House lawmakers have reintroduced the "Blue Water Navy" bill to expand Department of Veterans Affairs Agent Orange health care and disability benefits to about 90,000 sailors who served off the coasts of Vietnam during the war.
A similar bill failed last Congress when Sen. Mike Enzi, R-Wyoming, blocked a Senate vote in December in the face of overwhelming bipartisan support for the legislation.
Rep. Mark Takano, D-California, the new chairman of the House Veterans Affairs Committee, said in a statement Tuesday after introducing his version of the bill, "We must get to work and finally secure the benefits our Blue Water Navy veterans earned over 40 years ago."
He said failure to pass the bill last year was a "disservice to the 90,000 Navy veterans who served in the coastal waters of Vietnam, and an insult to all veterans who served with the expectation that their country would care for them if they were wounded while serving."

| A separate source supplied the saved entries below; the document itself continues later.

(** What was encrypted decrypts under the same key and identity, and
    the blob is 40 bytes longer than its plaintext; successive calls use
    successive draws of the random source. *)
Theorem encrypt_decrypt_chunk key (id : ChunkId) (snap : Ulid) m (rng rng' : R) blob :
  (encrypt_chunk key id m rng = (Ok blob, rng') →
    decrypt_chunk key id blob = Ok m ∧ len blob = len m + 40 ∧
    rng' = (fill_bytes 24 rng).2 ∧ take 24 blob = vec_to_list (fill_bytes 24 rng).1) ∧
  (encrypt_manifest key snap m rng = (Ok blob, rng') →
    decrypt_manifest key snap blob = Ok m ∧ len blob = len m + 40).
Proof.
  split; intros [Hs ->]%seal_Ok.
  - split_and!; [apply open_Ok; eauto|by eapply sealed_length|done|].
    destruct Hs as (c & _ & ->). by rewrite take_app_length' by (by rewrite length_vec_to_list).
  - split; [apply open_Ok; eauto|by eapply sealed_length].
Qed.
End chunk_blobs.

(** ** Keyfiles *)

Section keyfile_lemmas.
Context `{AeadLaws, Argon2Pkg} {R : Type} `{!CryptoRng R}.
(* ===== verification/StoreIO.v ===== *)
(** * The store's environment: files, the redb database, faults and crashes

    What [store.rs] asks of the file system and of redb, as a state monad over
    a [World].  Every primitive consumes one entry of a fault schedule: it
    succeeds, fails (possibly half done), or the machine stops there.  A
    program's theorems quantify over all schedules.

    A file has contents and a flag that [sync_all] sets; after a crash an
    unsynced file keeps an arbitrary prefix ([reboot]).  A rename is atomic and,
    like a removal, durable once done.  A redb write transaction works on a
    private copy; [commit] installs it whole or, when the machine stops inside
    it, either whole or not at all. *)

From S2P Require Import Prelude External.

(** ** redb *)

(** The tables of the database, in the order that the code declares them. *)
Inductive Table := CHUNKS | SNAPSHOTS | SNAPSHOT_REFS | GC_MARKS | SNAPSHOT_OWNER | STATUS_META.

#[global] Instance Table_eq_dec : EqDecision Table.
Proof. solve_decision. Defined.

Definition Table_index (t : Table) : nat :=
  match t with
  | CHUNKS => 0 | SNAPSHOTS => 1 | SNAPSHOT_REFS => 2 | GC_MARKS => 3
  | SNAPSHOT_OWNER => 4 | STATUS_META => 5
  end.
Definition Table_of (n : nat) : option Table :=
  [CHUNKS; SNAPSHOTS; SNAPSHOT_REFS; GC_MARKS; SNAPSHOT_OWNER; STATUS_META] !! n.

#[global] Program Instance Table_countable : Countable Table :=
  inj_countable Table_index Table_of _.
Next Obligation. by intros []. Qed.

Section redb.
Context {Redb : RedbPkg Table}.

(** A record is found by its table and key. *)
#[global] Instance Db_lookup : Lookup (Table * bytes) bytes Db := λ r db, redb_get r.1 r.2 db.
#[global] Instance Db_insert : Insert (Table * bytes) bytes Db := λ r v db, redb_insert r.1 r.2 v db.
#[global] Instance Db_delete : Delete (Table * bytes) Db := λ r db, redb_remove r.1 r.2 db.

#[global] Instance Db_empty : base.Empty Db := redb_create.

(** [table.iter()]: the records of a table in ascending key order. *)
Definition items (db : Db) (t : Table) : list (bytes * bytes) := redb_iter t db.

(** A transaction's body: reads and writes of the private copy; an error leaves
    the function, dropping the transaction. *)
Definition Txn (E A : Type) : Type := Db → result E A * Db.
#[global] Instance Txn_ret {E} : MRet (Txn E) := λ A a db, (Ok a, db).
#[global] Instance Txn_bind {E} : MBind (Txn E) := λ A B f m db,
  match m db with
  | (Ok a, db) => f a db
  | (Err e, db) => (Err e, db)
  end.

Definition t_get {E} (t : Table) (k : bytes) : Txn E (option bytes) := λ db, (Ok (db !! (t, k)), db).
Definition t_insert {E} (t : Table) (k v : bytes) : Txn E unit := λ db, (Ok (), <[(t, k) := v]> db).
Definition t_remove {E} (t : Table) (k : bytes) : Txn E (option bytes) :=
  λ db, (Ok (db !! (t, k)), delete (t, k) db).
Definition t_iter {E} (t : Table) : Txn E (list (bytes * bytes)) := λ db, (Ok (items db t), db).
Definition t_lift {E A} (r : result E A) : Txn E A := λ db, (r, db).

End redb.

(** ** Files *)

(** A file under [objects/]: its shard directory and its name. *)
Abbreviation FPath := (bytes * bytes)%type.
Record File := { content : bytes; synced : bool }.

(** How a program ends. *)
Inductive outcome (E A : Type) :=
  | Done (a : A)
  | Failed (e : E)
  | Crashed.
Arguments Done {E A} a.
Arguments Failed {E A} e.
Arguments Crashed {E A}.

Inductive Fault := NoFault | FailAt (n : nat) | CrashAt (n : nat).

Section environment.
Context {Redb : RedbPkg Table}.

Record World := {
  files : gmap FPath File;
  disk : Db;             (** what is committed *)
  work : Db;             (** the write transaction's copy *)
  faults : list Fault;   (** what happens to the next primitives *)
}.

Definition set_files (f : gmap FPath File) (w : World) : World :=
  {| files := f; disk := disk w; work := work w; faults := faults w |}.
Definition set_disk (d : Db) (w : World) : World :=
  {| files := files w; disk := d; work := work w; faults := faults w |}.
Definition set_work (d : Db) (w : World) : World :=
  {| files := files w; disk := disk w; work := d; faults := faults w |}.
Definition set_faults (l : list Fault) (w : World) : World :=
  {| files := files w; disk := disk w; work := work w; faults := l |}.

(** ** The monad *)


Definition M (E A : Type) : Type := World → outcome E A * World.
#[global] Instance M_ret {E} : MRet (M E) := λ A a w, (Done a, w).
#[global] Instance M_bind {E} : MBind (M E) := λ A B f m w,
  match m w with
  | (Done a, w) => f a w
  | (Failed e, w) => (Failed e, w)
  | (Crashed, w) => (Crashed, w)
  end.

Definition fail {E A} (e : E) : M E A := λ w, (Failed e, w).
(** [let _ = m;]: an error is dropped, a crash is not. *)
Definition ignore {E A} (m : M E A) : M E unit := λ w,
  match m w with
  | (Crashed, w) => (Crashed, w)
  | (_, w) => (Done (), w)
  end.
(** [m.map_err(..)] and friends: [match m { Err(e) => h(e), ok => ok }]. *)
Definition catch {E A} (m : M E A) (h : E → M E A) : M E A := λ w,
  match m w with
  | (Failed e, w) => h e w
  | r => r
  end.

(** One primitive: its effect when it succeeds; what is left of it when it
    fails with [err]; and when the machine stops inside it. *)
Definition step {E A} (err : E) (ok : World → A * World)
    (failed crashed : nat → World → World) : M E A := λ w,
  let w0 := set_faults (tail (faults w)) w in
  match head (faults w) with
  | None | Some NoFault => let '(a, w') := ok w0 in (Done a, w')
  | Some (FailAt n) => (Failed err, failed n w0)
  | Some (CrashAt n) => (Crashed, crashed n w0)
  end.

Definition untouched (n : nat) (w : World) : World := w.

Section primitives.
Context {E : Type} (err : E).

(** [Database::create(path)]: opens the database that is there. *)
Definition db_create : M E unit := step err (λ w, ((), w)) untouched untouched.

(** [db.begin_write()]. *)
Definition begin_write : M E unit := step err (λ w, ((), set_work (disk w) w)) untouched untouched.

(** Reads and writes within the transaction; a storage error anywhere in the
    body drops it. *)
Definition in_txn {A} (body : Txn E A) : M E A :=
  r ← step err (λ w, ((body (work w)).1, set_work (body (work w)).2 w)) untouched untouched;
  match r with Ok a => mret a | Err e => fail e end.

(** [txn.commit()]. *)
Definition commit : M E unit :=
  step err (λ w, ((), set_disk (work w) w)) untouched
    (λ n w, match n with O => w | S _ => set_disk (work w) w end).

(** A whole write transaction: begin, body, commit. *)
Definition transaction {A} (body : Txn E A) : M E A :=
  begin_write;;
  r ← in_txn body;
  commit;;
  mret r.

(** [db.begin_read()] and the reads under it. *)
Definition in_read {A} (body : Db → result E A) : M E A :=
  r ← step err (λ w, (body (disk w), w)) untouched untouched;
  match r with Ok a => mret a | Err e => fail e end.

Definition create_dir_all : M E unit := step err (λ w, ((), w)) untouched untouched.

Definition file_create (p : FPath) : M E unit :=
  let eff w := set_files (<[p := {| content := []; synced := false |}]> (files w)) w in
  step err (λ w, ((), eff w)) untouched (λ n w, match n with O => w | S _ => eff w end).

(** [file.write_all(bs)]; interrupted, it has appended a prefix. *)
Definition append (p : FPath) (bs : bytes) (w : World) : World :=
  set_files (alter (λ f, {| content := content f ++ bs; synced := false |}) p (files w)) w.
Definition write_all (p : FPath) (bs : bytes) : M E unit :=
  step err (λ w, ((), append p bs w)) (λ n, append p (take n bs)) (λ n, append p (take n bs)).

Definition sync_all (p : FPath) : M E unit :=
  let eff w := set_files (alter (λ f, {| content := content f; synced := true |}) p (files w)) w in
  step err (λ w, ((), eff w)) untouched untouched.

(** [fs::rename(from, to)], replacing [to]. *)
Definition rename (from to : FPath) : M E unit :=
  let eff w :=
    match files w !! from with
    | Some f => set_files (<[to := f]> (delete from (files w))) w
    | None => w
    end in
  step err (λ w, ((), eff w)) untouched (λ n w, match n with O => w | S _ => eff w end).

(** [path.exists()] does not fail. *)
Definition path_exists (p : FPath) : M E bool := λ w, (Done (bool_decide (is_Some (files w !! p))), w).

(** [fs::remove_file]: [false] is [ErrorKind::NotFound]. *)
Definition remove_file (p : FPath) : M E bool :=
  let eff w := set_files (delete p (files w)) w in
  step err (λ w, (bool_decide (is_Some (files w !! p)), eff w)) untouched
    (λ n w, match n with O => w | S _ => eff w end).

(** [fs::read]: [None] is [ErrorKind::NotFound]. *)
Definition fs_read (p : FPath) : M E (option bytes) :=
  step err (λ w, (content <$> files w !! p, w)) untouched untouched.

(** [fs::read_dir] of [objects/], and of one of its shards.  Only the shard
    directories are under [objects/], and only files are in a shard. *)
Definition read_shards : M E (list bytes) :=
  step err (λ w, (remove_dups (map_to_list (files w)).*1.*1, w)) untouched untouched.
Definition read_dir (shard : bytes) : M E (list FPath) :=
  step err (λ w, (filter (λ p, p.1 = shard) (map_to_list (files w)).*1, w)) untouched untouched.
End primitives.

(** What a machine finds after a stop: unsynced files hold some prefix of what
    was written, chosen by [keep]; everything else is as it was. *)
Definition reboot (keep : FPath → nat) (w : World) : World :=
  {| files := map_imap (λ p f,
       Some (if synced f then f
             else {| content := take (keep p) (content f); synced := true |})) (files w);
     disk := disk w; work := ∅; faults := [] |}.
End environment.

On Jan. 3, the first day of the new Congress, Rep. Phil Roe, R-Tenn., the committee's ranking member, introduced a similar bill, saying the veterans deserve such benefits.
"I hope my colleagues in the House and Senate waste no time in passing this bill and sending it to President Trump so we can ensure that Blue Water Navy Vietnam veterans receive the benefits they deserve," he said.
The initial bill passed the House last year by a vote of 382-0 and appeared headed to easy passage in the Senate with the backing of Sen. Johnny Isakson, R-Georgia, chairman of the Senate Veterans Affairs Committee, but the legislation ran into opposition from the Department of Veterans Affairs.
At a Senate Veterans Affairs Committee hearing last August, Paul Lawrence, the undersecretary for benefits at the Veterans Benefits Administration, said, "The science is not there" to show that the fresh water systems of Navy ships were contaminated by dioxin from Agent Orange defoliants widely used in Vietnam.
"It's difficult to hear from veterans who are ill" as they file claims, Lawrence said, but "there is no conclusive science" from a report by the Institute of Medicine to show a service connection.
The VA also expressed concern over the potential cost of adding the Blue Water sailors who served on aircraft carriers, destroyers, cruisers and other Navy ships off Vietnam to the list of veterans eligible for Agent Orange health care and benefits.
The Congressional Budget Office had estimated that about 90,000 sailors could be covered by the bill, which would likely cost about $1.1 billion over 10 years.
At the August hearing, Sen. Kirsten Gillibrand, D-New York, said those who served on the ground and on the rivers of Vietnam are already able to claim Agent Orange benefits, and "it doesn't make any sense" to exclude the Blue Water sailors.
The original bill failed in December when Enzi voiced an objection to it, suggesting that his colleagues wait for the outcome of a study on the issue. "On this bill, many of us have been made aware of the potential cost growth and the budgetary and operational pressures that would happen at the VA," if the bill were to pass," he said.
Rep. Annie Kuster, D-New Hampshire, co-sponsored the new Blue Water Navy Vietnam Veterans Act of 2019.
"This legislation would expand veterans benefits for 90,000 Navy veterans who served in the coastal waters of Vietnam and are impacted by toxic exposure as a result of their service," she said Tuesday.